When “On-the-Job Training” Becomes a Liability
- D.Craig
- Dec 23, 2025
- 2 min read
Updated: Dec 24, 2025
Most repair facilities believe they already have a training system. In reality, what exists is often a loose collection of habits, assumptions, and workarounds that only function when the right people are present.

Understanding "On-the-job training"
“On-the-job training” is not inherently flawed. In the right conditions, it can be one of the most effective ways to develop technicians. Learning alongside experienced peers, seeing real work performed correctly, and applying knowledge immediately all have clear value.
The problem is that those conditions are rarely defined.
In many shops, OJT operates without shared standards, without protected time, and without clarity around who is responsible for instruction. Training depends on availability rather than intent. Knowledge transfer varies from person to person. Expectations are implied, not stated. This creates a fragile environment.

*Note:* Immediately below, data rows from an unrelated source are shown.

(* ===== verification/UapiCompress.v ===== *)
(** * UapiCompress: compressed audio

    Codec parameters ([include/sound/compress_params.h]) and the requests of a compressed
    stream ([compress_offload.h]). *)

From Stdlib Require Import Ascii.

From S2P Require Import Prelude CLayout Ioctl Uapi.

#[local] Open Scope string_scope.
#[local] Open Scope list_scope.
#[local] Open Scope Z_scope.

Section Uapi.
Context `{LinuxUapi}.

(** ** [sound/compress_params.h] *)

Definition MAX_NUM_BITRATES : Z := 32.
Definition MAX_NUM_SAMPLE_RATES : Z := 32.

Definition struct_snd_enc_wma : ctype := struct [
  ("super_block_align", c_u32)].

Definition struct_snd_enc_vorbis : ctype := CAligned 4 (packed_struct [
  ("quality", c_int); ("managed", c_u32); ("max_bit_rate", c_u32); ("min_bit_rate", c_u32);
  ("downmix", c_u32)]).

Definition struct_snd_enc_real : ctype := CAligned 4 (packed_struct [
  ("quant_bits", c_u32); ("start_region", c_u32); ("num_regions", c_u32)]).

Definition struct_snd_enc_flac : ctype := CAligned 4 (packed_struct [
  ("num", c_u32); ("gain", c_u32)]).

Definition struct_snd_enc_generic : ctype := CAligned 4 (packed_struct [
  ("bw", c_u32); ("reserved", CArray c_int 15)]).

Definition struct_snd_dec_flac : ctype := CAligned 4 (packed_struct [
  ("sample_size", c_u16); ("min_blk_size", c_u16); ("max_blk_size", c_u16);
  ("min_frame_size", c_u16); ("max_frame_size", c_u16); ("reserved", c_u16)]).

Definition struct_snd_dec_wma : ctype := CAligned 4 (packed_struct [
  ("encoder_option", c_u32); ("adv_encoder_option", c_u32); ("adv_encoder_option2", c_u32);
  ("reserved", c_u32)]).

Definition struct_snd_dec_alac : ctype := CAligned 4 (packed_struct [
  ("frame_length", c_u32); ("compatible_version", c_u8); ("pb", c_u8); ("mb", c_u8);
  ("kb", c_u8); ("max_run", c_u32); ("max_frame_bytes", c_u32)]).

Definition struct_snd_dec_ape : ctype := CAligned 4 (packed_struct [
  ("compatible_version", c_u16); ("compression_level", c_u16); ("format_flags", c_u32);
  ("blocks_per_frame", c_u32); ("final_frame_blocks", c_u32); ("total_frames", c_u32);
  ("seek_table_present", c_u32)]).

Definition union_snd_codec_options : ctype := CAligned 4 (CUnion [
  ("wma", struct_snd_enc_wma); ("vorbis", struct_snd_enc_vorbis); ("real", struct_snd_enc_real);
  ("flac", struct_snd_enc_flac); ("generic", struct_snd_enc_generic);
  ("flac_d", struct_snd_dec_flac); ("wma_d", struct_snd_dec_wma);
  ("alac_d", struct_snd_dec_alac); ("ape_d", struct_snd_dec_ape)]).

Definition struct_snd_codec_desc : ctype := CAligned 4 (packed_struct [
  ("max_ch", c_u32); ("sample_rates", CArray c_u32 MAX_NUM_SAMPLE_RATES);
  ("num_sample_rates", c_u32); ("bit_rate", CArray c_u32 MAX_NUM_BITRATES);
  ("num_bitrates", c_u32); ("rate_control", c_u32); ("profiles", c_u32); ("modes", c_u32);
  ("formats", c_u32); ("min_buffer", c_u32); ("reserved", CArray c_u32 15)]).

Definition struct_snd_codec : ctype := CAligned 4 (packed_struct [
  ("id", c_u32); ("ch_in", c_u32); ("ch_out", c_u32); ("sample_rate", c_u32);
  ("bit_rate", c_u32); ("rate_control", c_u32); ("profile", c_u32); ("level", c_u32);
  ("ch_mode", c_u32); ("format", c_u32); ("align", c_u32); ("options", union_snd_codec_options);
  ("reserved", CArray c_u32 3)]).

(** ** [sound/compress_offload.h] *)

Definition MAX_NUM_CODECS : Z := 32.
Definition MAX_NUM_CODEC_DESCRIPTORS : Z := 32.

Definition struct_snd_compressed_buffer : ctype := CAligned 4 (packed_struct [
  ("fragment_size", c_u32); ("fragments", c_u32)]).

Definition struct_snd_compr_params : ctype := CAligned 4 (packed_struct [
  ("buffer", struct_snd_compressed_buffer); ("codec", struct_snd_codec); ("no_wake_mode", c_u8)]).

Definition struct_snd_compr_tstamp : ctype := CAligned 4 (packed_struct [
  ("byte_offset", c_u32); ("copied_total", c_u32); ("pcm_frames", c_u32);
  ("pcm_io_frames", c_u32); ("sampling_rate", c_u32)]).

Definition struct_snd_compr_avail : ctype := CAligned 4 (packed_struct [
  ("avail", c_u64); ("tstamp", struct_snd_compr_tstamp)]).

Definition struct_snd_compr_caps : ctype := CAligned 4 (packed_struct [
  ("num_codecs", c_u32); ("direction", c_u32); ("min_fragment_size", c_u32);
  ("max_fragment_size", c_u32); ("min_fragments", c_u32); ("max_fragments", c_u32);
  ("codecs", CArray c_u32 MAX_NUM_CODECS); ("reserved", CArray c_u32 11)]).

Definition struct_snd_compr_codec_caps : ctype := CAligned 4 (packed_struct [
  ("codec", c_u32); ("num_descriptors", c_u32);
  ("descriptor", CArray struct_snd_codec_desc MAX_NUM_CODEC_DESCRIPTORS)]).

Definition struct_snd_compr_metadata : ctype := CAligned 4 (packed_struct [
  ("key", c_u32); ("value", CArray c_u32 8)]).

Definition SNDRV_COMPRESS_IOCTL_VERSION : ioctl_req := IOR (chr "C") 0x00 c_int.
Definition SNDRV_COMPRESS_GET_CAPS : ioctl_req := IOWR (chr "C") 0x10 struct_snd_compr_caps.
Definition SNDRV_COMPRESS_GET_CODEC_CAPS : ioctl_req := IOWR (chr "C") 0x11 struct_snd_compr_codec_caps.
Definition SNDRV_COMPRESS_SET_PARAMS : ioctl_req := IOW (chr "C") 0x12 struct_snd_compr_params.
Definition SNDRV_COMPRESS_GET_PARAMS : ioctl_req := IOR (chr "C") 0x13 struct_snd_codec.
Definition SNDRV_COMPRESS_SET_METADATA : ioctl_req := IOW (chr "C") 0x14 struct_snd_compr_metadata.
Definition SNDRV_COMPRESS_GET_METADATA : ioctl_req := IOWR (chr "C") 0x15 struct_snd_compr_metadata.
Definition SNDRV_COMPRESS_TSTAMP : ioctl_req := IOR (chr "C") 0x20 struct_snd_compr_tstamp.
Definition SNDRV_COMPRESS_AVAIL : ioctl_req := IOR (chr "C") 0x21 struct_snd_compr_avail.
Definition SNDRV_COMPRESS_PAUSE : ioctl_req := IO (chr "C") 0x30.
Definition SNDRV_COMPRESS_RESUME : ioctl_req := IO (chr "C") 0x31.
Definition SNDRV_COMPRESS_START : ioctl_req := IO (chr "C") 0x32.
Definition SNDRV_COMPRESS_STOP : ioctl_req := IO (chr "C") 0x33.
Definition SNDRV_COMPRESS_DRAIN : ioctl_req := IO (chr "C") 0x34.
Definition SNDRV_COMPRESS_NEXT_TRACK : ioctl_req := IO (chr "C") 0x35.
Definition SNDRV_COMPRESS_PARTIAL_DRAIN : ioctl_req := IO (chr "C") 0x36.

Definition compress_offload_requests (a : abi) : list (string * ioctl_req) :=
  [("SNDRV_COMPRESS_IOCTL_VERSION", SNDRV_COMPRESS_IOCTL_VERSION);
   ("SNDRV_COMPRESS_GET_CAPS", SNDRV_COMPRESS_GET_CAPS);
   ("SNDRV_COMPRESS_GET_CODEC_CAPS", SNDRV_COMPRESS_GET_CODEC_CAPS);
   ("SNDRV_COMPRESS_SET_PARAMS", SNDRV_COMPRESS_SET_PARAMS);
   ("SNDRV_COMPRESS_GET_PARAMS", SNDRV_COMPRESS_GET_PARAMS);
   ("SNDRV_COMPRESS_SET_METADATA", SNDRV_COMPRESS_SET_METADATA);
   ("SNDRV_COMPRESS_GET_METADATA", SNDRV_COMPRESS_GET_METADATA);
   ("SNDRV_COMPRESS_TSTAMP", SNDRV_COMPRESS_TSTAMP);
   ("SNDRV_COMPRESS_AVAIL", SNDRV_COMPRESS_AVAIL);
   ("SNDRV_COMPRESS_PAUSE", SNDRV_COMPRESS_PAUSE);
   ("SNDRV_COMPRESS_RESUME", SNDRV_COMPRESS_RESUME);
   ("SNDRV_COMPRESS_START", SNDRV_COMPRESS_START);
   ("SNDRV_COMPRESS_STOP", SNDRV_COMPRESS_STOP);
   ("SNDRV_COMPRESS_DRAIN", SNDRV_COMPRESS_DRAIN);
   ("SNDRV_COMPRESS_NEXT_TRACK", SNDRV_COMPRESS_NEXT_TRACK);
   ("SNDRV_COMPRESS_PARTIAL_DRAIN", SNDRV_COMPRESS_PARTIAL_DRAIN)].

(** Every type of the file. *)
Definition uapiCompress_types (a : abi) : list (string * ctype) :=
  [("struct_snd_enc_wma", struct_snd_enc_wma);
   ("struct_snd_enc_vorbis", struct_snd_enc_vorbis);
   ("struct_snd_enc_real", struct_snd_enc_real);
   ("struct_snd_enc_flac", struct_snd_enc_flac);
   ("struct_snd_enc_generic", struct_snd_enc_generic);
   ("struct_snd_dec_flac", struct_snd_dec_flac);
   ("struct_snd_dec_wma", struct_snd_dec_wma);
   ("struct_snd_dec_alac", struct_snd_dec_alac);
   ("struct_snd_dec_ape", struct_snd_dec_ape);
   ("union_snd_codec_options", union_snd_codec_options);
   ("struct_snd_codec_desc", struct_snd_codec_desc);
   ("struct_snd_codec", struct_snd_codec);
   ("struct_snd_compressed_buffer", struct_snd_compressed_buffer);
   ("struct_snd_compr_params", struct_snd_compr_params);
   ("struct_snd_compr_tstamp", struct_snd_compr_tstamp);
   ("struct_snd_compr_avail", struct_snd_compr_avail);
   ("struct_snd_compr_caps", struct_snd_compr_caps);
   ("struct_snd_compr_codec_caps", struct_snd_compr_codec_caps);
   ("struct_snd_compr_metadata", struct_snd_compr_metadata)].
End Uapi.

New or transitioning technicians are expected to perform while they learn, often without a clear understanding of what “good” looks like. Questions are answered inconsistently. Corrections happen after mistakes rather than before work begins. Over time, technicians stop asking questions. This is not because they’ve mastered the work, but because the cost of asking becomes too high.
What looks like competence on the surface is often silent disengagement underneath.

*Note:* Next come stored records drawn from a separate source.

Definition struct_snd_lsm_event_status : ctype := struct [
  ("status", c_u16); ("payload_size", c_u16); ("payload", CArray c_u8 0)].

Definition struct_snd_lsm_event_status_v3 : ctype := struct [
  ("timestamp_lsw", c_u32); ("timestamp_msw", c_u32); ("status", c_u16); ("payload_size", c_u16);
  ("payload", CArray c_u8 0)].

Definition struct_snd_lsm_detection_params : ctype := struct [
  ("conf_level", CPtr); ("detect_mode", c_enum); ("num_confidence_levels", c_u8);
  ("detect_failure", c_u8); ("poll_enable", c_u8)].

Definition struct_lsm_params_info : ctype := struct [
  ("module_id", c_u32); ("param_id", c_u32); ("param_size", c_u32); ("param_data", CPtr);
  ("param_type", c_u32)].

Definition struct_lsm_params_info_v2 : ctype := struct [
  ("module_id", c_u32); ("param_id", c_u32); ("param_size", c_u32); ("param_data", CPtr);
  ("param_type", c_u32); ("instance_id", c_u16); ("stage_idx", c_u16); ("model_id", c_u32)].

Definition struct_snd_lsm_module_params : ctype := struct [
  ("params", CPtr); ("num_params", c_u32); ("data_size", c_u32)].

Definition struct_snd_lsm_output_format_cfg : ctype := struct [
  ("format", c_u8); ("packing", c_u8); ("events", c_u8); ("mode", c_u8)].

Definition struct_snd_lsm_input_hw_params : ctype := packed_struct [
  ("sample_rate", c_u32); ("bit_width", c_u16); ("num_channels", c_u16)].

Definition struct_lsm_params_get_info : ctype := packed_struct [
  ("module_id", c_u32); ("instance_id", c_u16); ("reserved", c_u16); ("param_id", c_u32);
  ("param_size", c_u32); ("param_type", c_u32); ("stage_idx", c_u16); ("payload", CArray c_u8 0)].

When OJT works, it is supported by structure: clear expectations, consistent methods, and leadership that understands the difference between development and production. When those elements are missing, OJT becomes a liability rather than an asset.

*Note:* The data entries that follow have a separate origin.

(* ===== verification/UapiNet.v ===== *)
(** * UapiNet: network and bus drivers

    rmnet and its IPA control device, Wi-Fi at 60 GHz, WiMAX, frame relay, NFC, RDMA, NFS file
    handles, the MHI and USB control devices. *)

From Stdlib Require Import Ascii.

From S2P Require Import Prelude CLayout Ioctl Uapi IpaTypes UapiQmi.

#[local] Open Scope string_scope.
#[local] Open Scope list_scope.
#[local] Open Scope Z_scope.

Section Uapi.
Context `{LinuxUapi}.

(** ** [linux/msm_rmnet.h] *)

Definition MAC_ADDR_SIZE : Z := 6.

Definition struct_rmnet_egress_param : ctype := struct [
  ("egress_ep_type", c_u32); ("pipe_setup_status", c_u32); ("cs_offload_en", c_u32);
  ("aggr_en", c_u32); ("ulso_en", c_u32); ("ipid_min_max_idx", c_u32); ("int_modt", c_u32);
  ("int_modc", c_u32)].

Definition struct_rmnet_ingress_param : ctype := struct [
  ("ingress_ep_type", c_u32); ("pipe_setup_status", c_u32); ("cs_offload_en", c_u32);
  ("buff_size", c_u32); ("agg_byte_limit", c_u32); ("agg_time_limit", c_u32);
  ("agg_pkt_limit", c_u32); ("int_modt", c_u32); ("int_modc", c_u32); ("padding", c_u32)].

Definition struct_ingress_format_v2 : ctype := struct [
  ("ingress_param_ptr", c_u64); ("ingress_param_size", c_u32); ("number_of_eps", c_u32)].

Definition struct_egress_format_v2 : ctype := struct [
  ("egress_param_ptr", c_u64); ("egress_param_size", c_u32); ("number_of_eps", c_u32)].

Definition struct_rmnet_ioctl_extended_s_v2 : ctype := struct [
  ("ioctl_ptr", c_u64); ("ioctl_data_size", c_u32); ("extended_v2_ioctl_type", c_u32)].

Definition struct_rmnet_ioctl_extended_s : ctype := struct [
  ("extended_ioctl", c_u32);
  ("u", CUnion [
    ("data", c_u32); ("if_name", CArray c_u8 IFNAMSIZ);
    ("rmnet_mux_val", struct [
      ("mux_id", c_u32); ("vchannel_name", CArray c_u8 IFNAMSIZ)]);
    ("flow_control_prop", struct [
      ("flow_mode", c_u8); ("mux_id", c_u8)]);
    ("ipa_ep_pair", struct [
      ("consumer_pipe_num", c_u32); ("producer_pipe_num", c_u32)]);
    ("ingress_format", struct [
      ("__data", c_u32); ("agg_size", c_u32); ("agg_count", c_u32)]);
    ("offload_params", struct [
      ("flags", c_u32); ("mux_id", c_u8)]);
    ("mtu_params", struct [
      ("if_name", CArray c_u8 IFNAMSIZ); ("mtu_v4", c_u16); ("mtu_v6", c_u16)]);
    ("rmnet_mux_val_v2", struct [
      ("mux_id", c_u32); ("vchannel_name", CArray c_u8 IFNAMSIZ);
      ("mac", CArray c_u8 MAC_ADDR_SIZE)])])].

The impact shows up gradually. Experienced technicians become resentful of carrying informal training responsibilities. Less experienced technicians feel exposed and unsupported. Both groups feel the system working against them.
Another factor is rarely acknowledged: technical competence and teaching ability are not the same skill. Some technicians, regardless of tenure, are excellent at their work but poorly suited to mentoring others. Others may be willing but lack the communication skills or patience required for effective instruction.
When training responsibility is assigned by availability rather than aptitude, both sides suffer. The trainee receives inconsistent guidance, and the mentor feels trapped in a role they were never equipped or supported to perform.
Training failures rarely announce themselves as training problems. They surface as rework, tension, burnout, and eventually attrition.
Until training is treated as an intentional system—rather than an assumption placed on whoever is nearby—shops will continue to lose capable technicians they believed were being developed.